[[ Data supplied open ]]

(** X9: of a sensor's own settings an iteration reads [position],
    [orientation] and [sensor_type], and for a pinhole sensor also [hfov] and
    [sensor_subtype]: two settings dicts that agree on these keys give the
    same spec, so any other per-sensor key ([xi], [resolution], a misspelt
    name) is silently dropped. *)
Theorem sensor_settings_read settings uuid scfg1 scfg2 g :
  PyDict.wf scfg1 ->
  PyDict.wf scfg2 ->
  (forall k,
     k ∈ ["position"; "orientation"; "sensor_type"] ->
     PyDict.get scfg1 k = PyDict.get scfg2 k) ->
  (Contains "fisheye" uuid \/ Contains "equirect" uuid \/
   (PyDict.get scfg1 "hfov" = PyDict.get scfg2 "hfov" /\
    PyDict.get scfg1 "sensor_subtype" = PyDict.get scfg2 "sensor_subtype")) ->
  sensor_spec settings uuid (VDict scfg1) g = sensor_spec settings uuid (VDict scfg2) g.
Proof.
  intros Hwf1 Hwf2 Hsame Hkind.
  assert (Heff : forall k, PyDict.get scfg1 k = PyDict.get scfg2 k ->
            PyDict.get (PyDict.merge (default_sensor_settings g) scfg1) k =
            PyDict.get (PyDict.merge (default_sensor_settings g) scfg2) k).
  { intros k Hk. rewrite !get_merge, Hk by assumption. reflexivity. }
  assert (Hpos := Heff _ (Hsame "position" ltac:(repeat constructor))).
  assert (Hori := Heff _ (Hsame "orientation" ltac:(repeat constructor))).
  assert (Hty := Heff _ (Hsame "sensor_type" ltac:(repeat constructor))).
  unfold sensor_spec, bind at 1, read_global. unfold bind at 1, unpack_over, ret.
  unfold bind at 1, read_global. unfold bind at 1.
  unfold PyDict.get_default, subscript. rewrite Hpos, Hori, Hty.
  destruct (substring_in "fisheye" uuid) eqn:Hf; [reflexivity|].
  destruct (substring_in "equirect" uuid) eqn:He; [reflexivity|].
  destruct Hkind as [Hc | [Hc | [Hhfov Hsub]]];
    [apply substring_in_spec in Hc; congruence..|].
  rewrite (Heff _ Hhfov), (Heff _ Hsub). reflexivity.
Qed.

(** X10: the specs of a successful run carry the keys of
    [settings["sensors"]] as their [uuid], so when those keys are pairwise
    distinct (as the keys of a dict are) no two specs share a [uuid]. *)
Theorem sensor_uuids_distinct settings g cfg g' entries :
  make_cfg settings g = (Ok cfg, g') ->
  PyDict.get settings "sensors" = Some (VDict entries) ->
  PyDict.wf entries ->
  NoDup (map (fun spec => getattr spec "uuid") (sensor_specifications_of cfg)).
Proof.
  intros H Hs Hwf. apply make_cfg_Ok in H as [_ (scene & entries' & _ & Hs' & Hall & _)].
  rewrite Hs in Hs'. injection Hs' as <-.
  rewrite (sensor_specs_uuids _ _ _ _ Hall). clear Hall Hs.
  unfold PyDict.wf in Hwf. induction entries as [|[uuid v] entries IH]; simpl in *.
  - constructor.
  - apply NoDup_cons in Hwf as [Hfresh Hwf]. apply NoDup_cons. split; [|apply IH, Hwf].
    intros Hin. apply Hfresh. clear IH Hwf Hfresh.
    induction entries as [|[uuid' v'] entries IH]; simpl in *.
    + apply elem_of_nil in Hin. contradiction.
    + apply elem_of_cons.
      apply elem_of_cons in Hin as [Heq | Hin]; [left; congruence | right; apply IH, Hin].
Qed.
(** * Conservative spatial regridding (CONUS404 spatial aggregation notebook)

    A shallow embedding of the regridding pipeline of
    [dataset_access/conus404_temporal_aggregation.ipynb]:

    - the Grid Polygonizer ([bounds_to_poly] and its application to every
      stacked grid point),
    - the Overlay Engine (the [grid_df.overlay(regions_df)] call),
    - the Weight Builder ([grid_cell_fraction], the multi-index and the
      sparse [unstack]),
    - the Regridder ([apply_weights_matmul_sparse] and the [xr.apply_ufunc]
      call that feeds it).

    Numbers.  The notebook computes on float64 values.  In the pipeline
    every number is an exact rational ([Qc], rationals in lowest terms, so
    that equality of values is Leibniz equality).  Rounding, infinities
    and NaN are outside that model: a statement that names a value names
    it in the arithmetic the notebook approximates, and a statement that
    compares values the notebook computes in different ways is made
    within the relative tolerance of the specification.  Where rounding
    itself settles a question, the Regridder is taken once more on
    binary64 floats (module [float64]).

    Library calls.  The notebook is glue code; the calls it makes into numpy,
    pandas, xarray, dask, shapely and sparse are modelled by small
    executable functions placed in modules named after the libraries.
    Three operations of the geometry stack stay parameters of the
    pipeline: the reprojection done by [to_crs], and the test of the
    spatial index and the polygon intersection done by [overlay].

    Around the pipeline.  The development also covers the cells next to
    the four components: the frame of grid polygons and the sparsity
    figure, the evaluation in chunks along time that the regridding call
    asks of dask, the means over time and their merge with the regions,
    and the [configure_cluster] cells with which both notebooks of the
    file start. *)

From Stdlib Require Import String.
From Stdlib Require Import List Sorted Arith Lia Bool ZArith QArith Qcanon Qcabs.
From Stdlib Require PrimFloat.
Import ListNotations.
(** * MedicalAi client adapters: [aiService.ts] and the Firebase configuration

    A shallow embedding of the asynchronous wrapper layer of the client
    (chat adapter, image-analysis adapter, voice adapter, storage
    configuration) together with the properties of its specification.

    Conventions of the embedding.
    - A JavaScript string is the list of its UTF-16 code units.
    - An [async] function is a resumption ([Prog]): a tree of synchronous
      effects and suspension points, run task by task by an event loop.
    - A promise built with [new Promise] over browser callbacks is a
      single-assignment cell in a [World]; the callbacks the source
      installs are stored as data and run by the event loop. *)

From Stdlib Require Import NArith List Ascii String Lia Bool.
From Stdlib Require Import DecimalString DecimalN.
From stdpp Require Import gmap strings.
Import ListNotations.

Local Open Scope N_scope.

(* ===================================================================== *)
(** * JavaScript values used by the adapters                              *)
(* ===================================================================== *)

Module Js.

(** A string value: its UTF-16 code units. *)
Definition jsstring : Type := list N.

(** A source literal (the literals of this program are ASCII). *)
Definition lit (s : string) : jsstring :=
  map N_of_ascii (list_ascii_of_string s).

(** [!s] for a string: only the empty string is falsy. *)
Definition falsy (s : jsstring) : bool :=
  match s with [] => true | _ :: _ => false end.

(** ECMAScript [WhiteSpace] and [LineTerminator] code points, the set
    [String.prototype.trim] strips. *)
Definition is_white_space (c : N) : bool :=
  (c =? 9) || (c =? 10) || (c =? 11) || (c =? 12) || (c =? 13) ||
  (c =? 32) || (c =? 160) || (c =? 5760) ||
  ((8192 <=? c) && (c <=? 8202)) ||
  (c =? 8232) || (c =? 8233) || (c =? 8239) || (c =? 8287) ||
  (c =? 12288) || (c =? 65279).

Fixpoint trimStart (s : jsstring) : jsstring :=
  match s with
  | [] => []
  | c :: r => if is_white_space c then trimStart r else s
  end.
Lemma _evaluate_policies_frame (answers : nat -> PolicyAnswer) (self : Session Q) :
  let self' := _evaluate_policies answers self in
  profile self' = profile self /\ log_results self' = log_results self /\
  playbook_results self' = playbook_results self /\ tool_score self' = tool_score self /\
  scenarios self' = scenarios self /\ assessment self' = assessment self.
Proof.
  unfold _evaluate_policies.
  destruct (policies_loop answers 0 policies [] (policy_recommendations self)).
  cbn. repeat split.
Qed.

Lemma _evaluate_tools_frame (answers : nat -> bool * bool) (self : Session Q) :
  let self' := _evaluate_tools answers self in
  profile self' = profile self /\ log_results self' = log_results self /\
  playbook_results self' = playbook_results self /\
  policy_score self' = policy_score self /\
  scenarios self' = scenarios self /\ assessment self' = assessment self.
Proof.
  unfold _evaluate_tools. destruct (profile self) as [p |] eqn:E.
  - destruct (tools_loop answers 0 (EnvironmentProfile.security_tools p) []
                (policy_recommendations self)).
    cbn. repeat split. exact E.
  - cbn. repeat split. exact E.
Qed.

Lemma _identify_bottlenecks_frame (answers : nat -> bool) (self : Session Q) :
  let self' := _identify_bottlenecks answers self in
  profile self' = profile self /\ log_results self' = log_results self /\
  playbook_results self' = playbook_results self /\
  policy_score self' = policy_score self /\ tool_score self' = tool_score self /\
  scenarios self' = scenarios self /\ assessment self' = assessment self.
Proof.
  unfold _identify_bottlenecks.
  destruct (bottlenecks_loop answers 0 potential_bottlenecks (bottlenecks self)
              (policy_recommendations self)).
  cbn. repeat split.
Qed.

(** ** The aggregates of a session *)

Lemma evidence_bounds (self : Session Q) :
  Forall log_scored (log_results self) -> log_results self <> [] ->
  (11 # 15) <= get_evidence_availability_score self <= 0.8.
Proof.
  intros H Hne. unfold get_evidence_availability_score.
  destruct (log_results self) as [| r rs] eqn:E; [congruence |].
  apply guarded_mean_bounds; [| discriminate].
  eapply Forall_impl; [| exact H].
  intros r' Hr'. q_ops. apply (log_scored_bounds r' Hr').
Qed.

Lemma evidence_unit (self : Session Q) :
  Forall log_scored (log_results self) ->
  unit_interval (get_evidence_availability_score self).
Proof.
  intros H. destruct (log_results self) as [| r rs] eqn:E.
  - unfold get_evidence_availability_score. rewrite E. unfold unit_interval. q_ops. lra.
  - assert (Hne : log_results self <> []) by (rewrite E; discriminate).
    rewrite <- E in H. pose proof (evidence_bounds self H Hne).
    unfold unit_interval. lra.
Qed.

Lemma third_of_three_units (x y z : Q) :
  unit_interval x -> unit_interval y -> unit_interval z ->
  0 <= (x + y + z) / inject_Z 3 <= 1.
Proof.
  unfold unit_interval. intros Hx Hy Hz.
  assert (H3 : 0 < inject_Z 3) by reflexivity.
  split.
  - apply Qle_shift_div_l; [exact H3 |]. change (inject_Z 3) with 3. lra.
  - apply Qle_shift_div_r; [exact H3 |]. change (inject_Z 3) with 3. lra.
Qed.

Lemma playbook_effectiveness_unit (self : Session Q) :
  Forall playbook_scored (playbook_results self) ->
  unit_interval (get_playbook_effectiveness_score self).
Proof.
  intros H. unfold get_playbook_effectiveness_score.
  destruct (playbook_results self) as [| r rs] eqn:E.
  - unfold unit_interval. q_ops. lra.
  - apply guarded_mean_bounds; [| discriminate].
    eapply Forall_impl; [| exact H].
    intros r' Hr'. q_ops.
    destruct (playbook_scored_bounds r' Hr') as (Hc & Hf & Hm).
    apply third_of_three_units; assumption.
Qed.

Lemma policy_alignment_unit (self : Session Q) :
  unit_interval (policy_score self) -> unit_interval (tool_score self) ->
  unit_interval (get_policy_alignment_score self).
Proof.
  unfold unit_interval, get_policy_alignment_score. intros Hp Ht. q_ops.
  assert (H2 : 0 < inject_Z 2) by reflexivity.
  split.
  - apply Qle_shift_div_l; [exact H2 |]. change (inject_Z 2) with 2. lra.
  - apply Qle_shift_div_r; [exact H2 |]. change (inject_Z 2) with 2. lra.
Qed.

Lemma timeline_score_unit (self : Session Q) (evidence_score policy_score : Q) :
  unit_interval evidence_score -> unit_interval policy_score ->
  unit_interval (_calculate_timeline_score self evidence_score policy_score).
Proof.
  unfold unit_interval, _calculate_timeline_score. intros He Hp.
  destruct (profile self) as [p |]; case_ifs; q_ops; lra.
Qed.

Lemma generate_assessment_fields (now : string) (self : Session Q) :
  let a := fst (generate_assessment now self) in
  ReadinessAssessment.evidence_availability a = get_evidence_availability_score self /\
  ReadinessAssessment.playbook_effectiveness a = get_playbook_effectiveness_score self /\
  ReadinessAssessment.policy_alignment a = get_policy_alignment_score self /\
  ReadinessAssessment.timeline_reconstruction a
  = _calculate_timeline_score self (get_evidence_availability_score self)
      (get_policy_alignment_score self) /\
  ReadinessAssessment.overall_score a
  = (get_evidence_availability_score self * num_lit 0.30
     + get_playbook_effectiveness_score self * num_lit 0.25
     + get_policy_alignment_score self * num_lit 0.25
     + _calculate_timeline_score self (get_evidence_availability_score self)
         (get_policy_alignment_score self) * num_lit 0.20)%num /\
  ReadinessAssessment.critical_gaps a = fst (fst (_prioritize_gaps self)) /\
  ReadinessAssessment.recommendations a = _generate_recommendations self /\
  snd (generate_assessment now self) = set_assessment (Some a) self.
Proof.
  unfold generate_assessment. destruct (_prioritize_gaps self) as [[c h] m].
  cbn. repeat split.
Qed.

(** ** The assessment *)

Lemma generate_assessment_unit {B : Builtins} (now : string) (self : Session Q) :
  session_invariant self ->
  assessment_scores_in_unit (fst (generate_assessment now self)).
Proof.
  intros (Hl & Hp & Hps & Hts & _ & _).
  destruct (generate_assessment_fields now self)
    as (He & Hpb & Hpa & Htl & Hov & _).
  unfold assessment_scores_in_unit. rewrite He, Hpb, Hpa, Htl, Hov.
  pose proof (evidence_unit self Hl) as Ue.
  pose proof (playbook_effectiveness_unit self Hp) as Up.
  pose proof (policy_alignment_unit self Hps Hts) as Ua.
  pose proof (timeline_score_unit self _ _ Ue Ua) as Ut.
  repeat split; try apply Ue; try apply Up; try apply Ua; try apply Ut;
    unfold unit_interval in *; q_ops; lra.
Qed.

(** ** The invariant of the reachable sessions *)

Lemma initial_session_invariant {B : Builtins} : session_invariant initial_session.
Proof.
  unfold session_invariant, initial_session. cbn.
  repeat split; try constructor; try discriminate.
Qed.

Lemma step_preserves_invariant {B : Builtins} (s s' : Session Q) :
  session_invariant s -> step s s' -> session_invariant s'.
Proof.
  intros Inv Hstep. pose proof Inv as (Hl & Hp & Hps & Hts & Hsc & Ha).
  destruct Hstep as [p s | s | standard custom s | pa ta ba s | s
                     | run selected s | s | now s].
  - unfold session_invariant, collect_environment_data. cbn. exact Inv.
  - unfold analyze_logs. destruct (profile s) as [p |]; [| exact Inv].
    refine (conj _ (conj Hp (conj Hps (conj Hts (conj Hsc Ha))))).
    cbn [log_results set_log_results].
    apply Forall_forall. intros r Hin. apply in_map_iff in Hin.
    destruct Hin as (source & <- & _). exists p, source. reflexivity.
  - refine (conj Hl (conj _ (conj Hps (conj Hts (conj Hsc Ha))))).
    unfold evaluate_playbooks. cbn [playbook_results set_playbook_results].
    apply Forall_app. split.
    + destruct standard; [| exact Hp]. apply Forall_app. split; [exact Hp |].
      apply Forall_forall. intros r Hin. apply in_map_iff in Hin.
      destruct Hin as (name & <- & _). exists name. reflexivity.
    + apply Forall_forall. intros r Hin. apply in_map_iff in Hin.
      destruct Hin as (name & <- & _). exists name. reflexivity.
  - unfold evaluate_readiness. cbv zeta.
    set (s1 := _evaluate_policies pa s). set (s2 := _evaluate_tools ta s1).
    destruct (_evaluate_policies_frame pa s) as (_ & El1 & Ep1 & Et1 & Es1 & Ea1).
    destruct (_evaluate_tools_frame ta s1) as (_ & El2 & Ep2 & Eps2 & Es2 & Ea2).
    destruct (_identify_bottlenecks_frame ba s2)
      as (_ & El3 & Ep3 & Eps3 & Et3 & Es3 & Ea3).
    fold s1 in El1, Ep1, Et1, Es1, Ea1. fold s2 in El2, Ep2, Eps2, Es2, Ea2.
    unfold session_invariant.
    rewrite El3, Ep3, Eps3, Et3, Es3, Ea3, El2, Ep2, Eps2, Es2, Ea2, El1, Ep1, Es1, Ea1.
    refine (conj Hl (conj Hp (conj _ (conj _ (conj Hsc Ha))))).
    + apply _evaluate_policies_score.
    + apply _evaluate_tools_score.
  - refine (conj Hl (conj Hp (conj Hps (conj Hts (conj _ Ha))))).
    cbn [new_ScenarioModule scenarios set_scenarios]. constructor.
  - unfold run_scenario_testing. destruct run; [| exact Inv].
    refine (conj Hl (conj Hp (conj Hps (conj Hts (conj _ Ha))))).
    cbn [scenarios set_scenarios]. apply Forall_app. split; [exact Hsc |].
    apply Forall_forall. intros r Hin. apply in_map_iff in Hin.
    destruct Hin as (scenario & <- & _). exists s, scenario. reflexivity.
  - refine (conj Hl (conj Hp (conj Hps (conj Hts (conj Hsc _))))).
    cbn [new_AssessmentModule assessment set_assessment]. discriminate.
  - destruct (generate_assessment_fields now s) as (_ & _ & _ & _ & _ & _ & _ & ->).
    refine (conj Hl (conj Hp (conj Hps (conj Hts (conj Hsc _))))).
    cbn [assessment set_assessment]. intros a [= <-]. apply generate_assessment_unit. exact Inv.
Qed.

[[ Data supplied closed ]]

The task: Return all lines of the material above in which the word "ltac" occurs.

The answer:
  assert (Hpos := Heff _ (Hsame "position" ltac:(repeat constructor))).
  assert (Hori := Heff _ (Hsame "orientation" ltac:(repeat constructor))).
  assert (Hty := Heff _ (Hsame "sensor_type" ltac:(repeat constructor))).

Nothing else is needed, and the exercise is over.